Shin Byung-Joon
Department of Orthopaedic Surgery, Spine Center, Soonchunhyang University Seoul Hospital, Soonchunhyang University College of Medicine, Seoul, Korea.
Asian Spine J. 2014 Apr;8(2):211-5. doi: 10.4184/asj.2014.8.2.211. Epub 2014 Apr 8.
The most common complication after lumbar discectomy is reherniation. As the first step in reducing the rate of recurrence, many studies have been conducted to find out the factors that may increase the reherniation risk. Some reported factors are age, sex, the type of lumbar disc herniation, the amount of fragments removed, smoking, alcohol consumption and the length of restricted activities. In this review, the factors studied thus far are summarized, excepting factors which cannot be chosen or changed, such as age or sex. Apart from the factors shown here, many other risk factors such as diabetes, family history, history of external injury, duration of illness and body mass index are considered. Few are agreed upon by all. The reason for the diverse opinions may be that many clinical and biomechanical variables are involved in the prognosis following operation. For the investigation of risk factors in recurrent lumbar disc herniation, large-scale multicenter prospective studies will be required in the future.
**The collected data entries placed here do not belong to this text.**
Definition RegisterUnanswered (now : Z) (name : gostring) (probe : bool) (h : cooldownTable)
  : unanswered * cooldownTable :=
  let b := default new_breaker (reg h !! name) in
  let n := fails b + 1 in
  let opens := (open b && probe) || (negb (open b) && (registerBreakerThreshold <=? n)) in
  let window := if opens then backoff (level b) else 0 in
  let warn := opens || (registerWarnWindow <=? time_sub now (lastWarn b)) in
  let lw := if warn then now else lastWarn b in
  let b' := if opens then mkBreaker n (level b + 1) true (time_add now window) zero_time lw
            else mkBreaker n (level b) (open b) (openUntil b) (probeBy b) lw in
  (mkUnanswered opens window warn, set_reg name b' h).

Definition Available (now : Z) (name : gostring) (h : cooldownTable) : bool :=
  match until h !! name with None => true | Some t => negb (time_before now t) end.

Definition Penalize (now : Z) (name : gostring) (cooldown : Z) (h : cooldownTable) : cooldownTable :=
  mkCooldown (<[name := time_add now cooldown]> (until h)) (<[name := now]> (lastFail h)) (reg h).

Definition Recover (name : gostring) (h : cooldownTable) : cooldownTable :=
  mkCooldown (delete name (until h)) (lastFail h) (reg h).

Definition NodeHealthy : gostring := str "healthy".
Definition NodeCoolingDown : gostring := str "cooling_down".

Record SwitchNodeInfo := mkInfo {
  Address : gostring; State : gostring; CooldownRemaining : Z; CooldownUntil : Z; LastFailure : Z
}.

Definition node_info (now : Z) (h : cooldownTable) (n : gostring) : SwitchNodeInfo :=
  let failed := default zero_time (lastFail h !! n) in
  let u := default zero_time (until h !! n) in
  let ok := match until h !! n with Some _ => true | None => false end in
  let '(u, ok) := match reg h !! n with
                  | Some b => if open b && time_after (openUntil b) u then (openUntil b, true) else (u, ok)
                  | None => (u, ok)
                  end in
  if ok && time_before now u
  then mkInfo n NodeCoolingDown (time_sub u now) u failed
  else mkInfo n NodeHealthy 0 zero_time failed.

Definition snapshot (names : list gostring) (now : Z) (h : cooldownTable) : list SwitchNodeInfo :=
  map (node_info now h) names.

(** ** Histories *)

Inductive cool_op :=
  | CAllow (now : Z) (name : gostring) (budget : Z)
  | CRelease (name : gostring)
  | CAnswered (name : gostring)
  | CUnanswered (now : Z) (name : gostring) (probe : bool)
  | CPenalize (now : Z) (name : gostring) (cooldown : Z)
  | CRecover (name : gostring).

Definition cool_step (h : cooldownTable) (o : cool_op) : cooldownTable :=
  match o with
  | CAllow now name budget => (RegisterAllow now name budget h).2
  | CRelease name => RegisterRelease name h
  | CAnswered name => RegisterAnswered name h
  | CUnanswered now name probe => (RegisterUnanswered now name probe h).2
  | CPenalize now name cooldown => Penalize now name cooldown h
  | CRecover name => Recover name h
  end.
Lemma NewLocation_ok : loc_ok NewLocation.
Proof.
  assert (Hidx : forall K `(Countable K) (key : Binding -> K), idx_ok key ∅ (∅ : gmap K (list nat))).
  { intros K ? ? key. split; [|split].
    - intros k i. unfold lookup_list. rewrite lookup_empty. cbn. split; [by intros ?%elem_of_nil|].
      intros (b & Hb & _). by rewrite lookup_empty in Hb.
    - intros k. unfold lookup_list. rewrite lookup_empty. apply NoDup_nil_2.
    - intros k. by rewrite lookup_empty. }
  split; cbn; try apply Hidx; try done.
  intros tok i. rewrite lookup_empty. split; [done|]. intros (b & Hb & _). by rewrite lookup_empty in Hb.
Qed.

Lemma lookup_list_len_store {K} `{Countable K} (k k' : K) l m c :
  len l <= c -> len (lookup_list k' m) <= c -> len (lookup_list k' (store_list k l m)) <= c.
Proof. intros. rewrite lookup_list_store. by case_decide. Qed.

Lemma remove_first_len i l : len (remove_first i l) <= len l.
Proof.
  induction l as [|x l IH]; [done|]. cbn. destruct (Nat.eqb x i); rewrite ?len_cons; lia.
Qed.

(** What a deletion does. *)
Lemma deleteLocked_spec aor pos l : loc_ok l ->
  match lookup_list aor (byAOR l) !! pos with
  | None => deleteLocked aor pos l = l
  | Some id => exists b, heap l !! id = Some b /\ AOR b = aor /\
      let l' := deleteLocked aor pos l in
      loc_ok l' /\ heap l' = delete id (heap l) /\ next l' = next l /\
      byAOR l' = store_list aor (delete pos (lookup_list aor (byAOR l))) (byAOR l) /\
      maxTotal l' = maxTotal l /\ maxPerAOR l' = maxPerAOR l /\ onRemove l' = onRemove l /\
      removed l' = (if onRemove l then removed l ++ [Token b] else removed l)
  end.
Proof.
  intros Hl. destruct (lookup_list aor (byAOR l) !! pos) as [id|] eqn:Epos;
    [|unfold deleteLocked; by rewrite Epos].
  destruct (lo_aor l Hl) as (A1 & A2 & A3).
  assert (Hin : id ∈ lookup_list aor (byAOR l)) by by eapply list_elem_of_lookup_2.
  apply A1 in Hin as (b & Hb & Ha). exists b. split; [done|]. split; [done|].
  unfold deleteLocked. rewrite Epos, Hb. unfold unindex_source. cbv zeta.
  split; [|done]. split; cbn [heap next byToken byAOR bySource byIP maxTotal maxPerAOR].
  - intros tok i. split.
    + intros Ht. apply lookup_delete_Some in Ht as [Hne Ht]. apply (lo_token l Hl) in Ht as (b' & Hb' & Ht).
      exists b'. split; [|done]. rewrite lookup_delete_ne; [done|]. intros ->. congruence.
    + intros (b' & Hb' & Ht). apply lookup_delete_Some in Hb' as [Hne Hb'].
      assert (Hi : byToken l !! tok = Some i) by (apply (lo_token l Hl); by exists b').
      rewrite lookup_delete_ne; [done|]. intros <-. apply Hne.
      assert (Hi2 : byToken l !! Token b = Some id) by (apply (lo_token l Hl); by exists b). congruence.
  - rewrite (delete_position _ pos id) by done. subst aor. by apply idx_remove; [apply Hl|].
  - by apply idx_remove; [apply Hl|].
  - by apply ip_remove; [apply Hl|].
  - intros i b' Hb'. apply lookup_delete_Some in Hb' as [_ Hb']. by eapply lo_next.
  - intros i j b1 b2 H1 H2. apply lookup_delete_Some in H1 as [_ H1]. apply lookup_delete_Some in H2 as [_ H2].
    by eapply lo_flow.
  - assert (size (delete (Token b) (byToken l)) <= size (byToken l))%nat by (apply map_subseteq_size, delete_subseteq).
    pose proof (lo_total l Hl). lia.
  - intros a. pose proof (lo_per_aor l Hl) as Hp. apply lookup_list_len_store; [|apply Hp].
    rewrite (delete_position _ pos id) by done. etrans; [apply remove_first_len|apply Hp].
Qed.

(** ** Deleting steps

    [shrinks P l l']: the step removed exactly the bindings satisfying [P],
    everything is consistent, and the hook (if set) is told exactly their
    tokens. *)
Record shrinks (P : nat -> Binding -> bool) (l l' : Location) : Prop := {
  sk_ok : loc_ok l';
  sk_heap : forall id b, heap l' !! id = Some b <-> heap l !! id = Some b /\ P id b = false;
  sk_next : next l' = next l;
  sk_total : maxTotal l' = maxTotal l;
  sk_aor : maxPerAOR l' = maxPerAOR l;
  sk_hook : onRemove l' = onRemove l;
  sk_removed : forall tok, tok ∈ removed l' <->
    tok ∈ removed l \/ (onRemove l = true /\ exists id b, heap l !! id = Some b /\ P id b = true /\ Token b = tok)
}.

Lemma shrinks_none P l : loc_ok l -> (forall id b, heap l !! id = Some b -> P id b = false) -> shrinks P l l.
Proof.
  intros Hl HP. split; try done.
  - intros id b. split; [|tauto]. auto.
  - intros tok. split; [by left|]. intros [?|(_ & id & b & Hb & Hp & _)]; [done|].
    rewrite (HP id b Hb) in Hp. done.
Qed.

Lemma shrinks_ext P Q l l' : shrinks P l l' -> (forall id b, heap l !! id = Some b -> P id b = Q id b) -> shrinks Q l l'.
Proof.
  intros [] HPQ. split; try done.
  - intros id b. rewrite sk_heap0. split; intros [Hb Hp]; (split; [done|]); [rewrite <- HPQ|rewrite HPQ]; done.
  - intros tok. rewrite sk_removed0. split; (intros [?|(Hh & id & b & Hb & Hp & Ht)]; [by left|]); right;
      (split; [done|]); exists id, b; (split; [done|]); (split; [|done]); [rewrite <- HPQ|rewrite HPQ]; done.
Qed.

Lemma shrinks_trans P Q l l1 l2 : shrinks P l l1 -> shrinks Q l1 l2 ->
  shrinks (fun id b => P id b || Q id b) l l2.
Proof.
  intros [] [].
  split; try done; try congruence.
  - intros id b. rewrite sk_heap1, sk_heap0, orb_false_iff. tauto.
  - intros tok. rewrite sk_removed1, sk_removed0, sk_hook0. split.
    + intros [[?|(Hh & id & b & Hb & Hp & Ht)]|(Hh & id & b & Hb & Hq & Ht)]; [by left|right..];
        (split; [done|]); exists id, b.
      * by rewrite Hp.
      * apply sk_heap0 in Hb as [Hb _]. by rewrite Hq, orb_true_r.
    + intros [?|(Hh & id & b & Hb & Hpq & Ht)]; [left; by left|].
      destruct (P id b) eqn:Ep; [left; right|right]; (split; [done|]); exists id, b; [done|].
      rewrite sk_heap0. done.
Qed.

Lemma deleteLocked_shrinks aor pos id l : loc_ok l ->
  lookup_list aor (byAOR l) !! pos = Some id ->
  shrinks (fun i _ => Nat.eqb i id) l (deleteLocked aor pos l) /\
  lookup_list aor (byAOR (deleteLocked aor pos l)) = delete pos (lookup_list aor (byAOR l)).
Proof.
  intros Hl Hpos. pose proof (deleteLocked_spec aor pos l Hl) as S. rewrite Hpos in S.
  destruct S as (b & Hb & Ha & Hok & Hh & Hn & Hby & Ht & Hp & Hk & Hr). split.
  - split; try done.
    + intros i b'. rewrite Hh, lookup_delete_Some, Nat.eqb_neq. split; intros [? ?]; split; congruence.
    + intros tok. rewrite Hr. destruct (onRemove l).
      * rewrite elem_of_app, list_elem_of_singleton. split.
        -- intros [?| ->]; [by left|right]. split; [done|]. exists id, b. by rewrite Nat.eqb_refl.
        -- intros [?|(_ & i & b' & Hb' & Hi & <-)]; [by left|right].
           apply Nat.eqb_eq in Hi as ->. congruence.
      * split; [by left|]. by intros [?|[? _]].
  - rewrite Hby, lookup_list_store. by rewrite decide_True.
Qed.

Lemma in_list aor l id : loc_ok l ->
  id ∈ lookup_list aor (byAOR l) <-> exists b, heap l !! id = Some b /\ AOR b = aor.
Proof. intros Hl. apply (lo_aor l Hl). Qed.

Definition in_take (i : nat) (lst : list nat) (id : nat) : bool := bool_decide (id ∈ take i lst).
Class FramerLaws (F : Type) `{Framer F} := {
  fok : F -> Prop;
  feed_ok f p c bad f' : fok f -> feed f p = (c, bad, f') -> fok f';
  feed_began f p c f' :
    fok f -> fpartial f = false -> feed f p = (c, closeNone, f') -> fpartial f' = true -> (started f').1 = true
}.

#[export] Instance sip_framer : Framer sipFramer := {| feed := sip_feed; fpartial := sip_partial; started := sip_started |}.
#[export] Instance ws_framer : Framer wsFramer := {| feed := ws_feed; fpartial := ws_partial; started := ws_started |}.

Lemma sip_loop_began fuel : forall f p c, (sip_partial f = true -> sbegan f = true) ->
  let f' := (sip_loop fuel f p c).2 in sip_partial f' = true -> sbegan f' = true.
Proof.
  induction fuel as [|fuel IH]; intros f p c Hf; [done|]. cbn [sip_loop]. destruct p as [|b p]; [done|].
  unfold sip_partial in *. destruct (sstate f) eqn:Es.
  - destruct (trim_left is_crlf (b :: p)); [cbn; by rewrite Es|]. by apply IH.
  - destruct (index _ crlfcrlf).
    + destruct (head_done _ _) as [bad body]. destruct bad; try (cbn; rewrite Es; exact Hf). apply IH. cbn. auto.
    + case_if; [cbn; rewrite Es; exact Hf|]. apply IH. cbn. auto.
  - apply IH. cbn. auto.
Qed.

Lemma sip_feed_began f p c f' :
  sip_partial f = false -> sip_feed f p = (c, closeNone, f') -> sip_partial f' = true -> (sip_started f').1 = true.
Proof.
  intros Hf E Hp. unfold sip_started. cbn [fst]. rewrite Hp, andb_true_r. unfold sip_feed in E.
  set (f0 := mkSip _ _ _ _ _) in E. pose proof (sip_loop_began (sip_fuel p) f0 p 0) as L.
  destruct (sip_loop _ _ _ _) as [[n bad] f1]. cbn [snd] in L. cbv zeta in L.
  destruct bad; try discriminate E. injection E as <- <-. apply L; [|done].
  change (sip_partial f0) with (sip_partial f). by rewrite Hf.
Qed.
腰椎间盘切除术后最常见的并发症是椎间盘再突出。作为降低复发率的第一步,人们进行了许多研究以找出可能增加再突出风险的因素。一些已报道的因素包括年龄、性别、腰椎间盘突出的类型、摘除的碎骨量、吸烟、饮酒以及限制活动的时长。在本综述中,除了年龄或性别等无法选择或改变的因素外,对迄今所研究的因素进行了总结。除了此处所示的因素外,还考虑了许多其他风险因素,如糖尿病、家族史、外伤史、病程以及体重指数。很少有因素能得到所有人的认同。观点多样的原因可能是手术预后涉及许多临床和生物力学变量。对于复发性腰椎间盘突出症风险因素的研究,未来将需要大规模的多中心前瞻性研究。